◆ Exercise inputs ◆

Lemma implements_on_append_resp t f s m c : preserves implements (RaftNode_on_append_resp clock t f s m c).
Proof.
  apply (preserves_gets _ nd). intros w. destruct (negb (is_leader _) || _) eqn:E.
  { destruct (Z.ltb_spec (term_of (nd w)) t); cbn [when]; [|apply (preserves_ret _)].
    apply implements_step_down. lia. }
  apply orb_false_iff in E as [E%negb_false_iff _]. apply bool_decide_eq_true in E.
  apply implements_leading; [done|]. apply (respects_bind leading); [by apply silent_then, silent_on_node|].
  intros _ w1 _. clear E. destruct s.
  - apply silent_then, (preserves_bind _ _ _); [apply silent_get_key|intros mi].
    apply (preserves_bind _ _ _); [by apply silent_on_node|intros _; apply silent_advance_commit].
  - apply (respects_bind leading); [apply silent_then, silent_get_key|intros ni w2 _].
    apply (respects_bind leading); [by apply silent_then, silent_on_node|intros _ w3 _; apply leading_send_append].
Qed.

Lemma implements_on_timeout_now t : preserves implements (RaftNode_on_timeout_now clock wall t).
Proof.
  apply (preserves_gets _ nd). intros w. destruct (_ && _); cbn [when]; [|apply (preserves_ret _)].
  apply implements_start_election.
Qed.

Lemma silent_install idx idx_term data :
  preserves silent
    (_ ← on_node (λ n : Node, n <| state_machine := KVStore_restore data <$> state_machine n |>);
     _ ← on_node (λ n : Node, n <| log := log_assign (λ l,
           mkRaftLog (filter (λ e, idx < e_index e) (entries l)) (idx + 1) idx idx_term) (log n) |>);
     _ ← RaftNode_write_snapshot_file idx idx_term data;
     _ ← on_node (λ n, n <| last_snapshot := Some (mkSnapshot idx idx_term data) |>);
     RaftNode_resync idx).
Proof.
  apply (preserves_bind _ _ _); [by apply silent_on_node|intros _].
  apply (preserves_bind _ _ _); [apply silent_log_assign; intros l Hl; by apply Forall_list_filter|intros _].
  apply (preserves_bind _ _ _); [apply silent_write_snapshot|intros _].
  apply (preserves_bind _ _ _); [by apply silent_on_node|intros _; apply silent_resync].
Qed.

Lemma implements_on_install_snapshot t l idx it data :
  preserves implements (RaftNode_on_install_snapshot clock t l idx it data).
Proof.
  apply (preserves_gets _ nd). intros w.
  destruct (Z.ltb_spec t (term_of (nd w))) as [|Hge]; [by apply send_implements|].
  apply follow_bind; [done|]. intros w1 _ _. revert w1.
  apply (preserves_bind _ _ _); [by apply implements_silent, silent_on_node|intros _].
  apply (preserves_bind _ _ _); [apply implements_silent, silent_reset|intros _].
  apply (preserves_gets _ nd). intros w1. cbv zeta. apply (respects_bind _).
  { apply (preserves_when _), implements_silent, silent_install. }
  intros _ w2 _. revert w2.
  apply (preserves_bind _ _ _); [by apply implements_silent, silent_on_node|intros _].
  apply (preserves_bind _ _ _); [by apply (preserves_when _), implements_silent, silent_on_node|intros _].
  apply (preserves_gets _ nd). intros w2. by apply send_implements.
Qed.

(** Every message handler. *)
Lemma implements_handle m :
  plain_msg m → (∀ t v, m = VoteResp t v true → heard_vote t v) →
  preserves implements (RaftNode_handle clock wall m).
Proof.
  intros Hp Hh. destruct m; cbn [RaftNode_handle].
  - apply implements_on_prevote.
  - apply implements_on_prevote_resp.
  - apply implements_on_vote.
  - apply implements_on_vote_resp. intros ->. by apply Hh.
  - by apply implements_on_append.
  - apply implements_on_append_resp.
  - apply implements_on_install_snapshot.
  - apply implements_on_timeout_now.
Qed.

◆ What you need to do ◆
The answer must be every line from the entries above that holds the string "clock".

◆ Result of this task ◆
Lemma implements_on_append_resp t f s m c : preserves implements (RaftNode_on_append_resp clock t f s m c).
Lemma implements_on_timeout_now t : preserves implements (RaftNode_on_timeout_now clock wall t).
  preserves implements (RaftNode_on_install_snapshot clock t l idx it data).
  preserves implements (RaftNode_handle clock wall m).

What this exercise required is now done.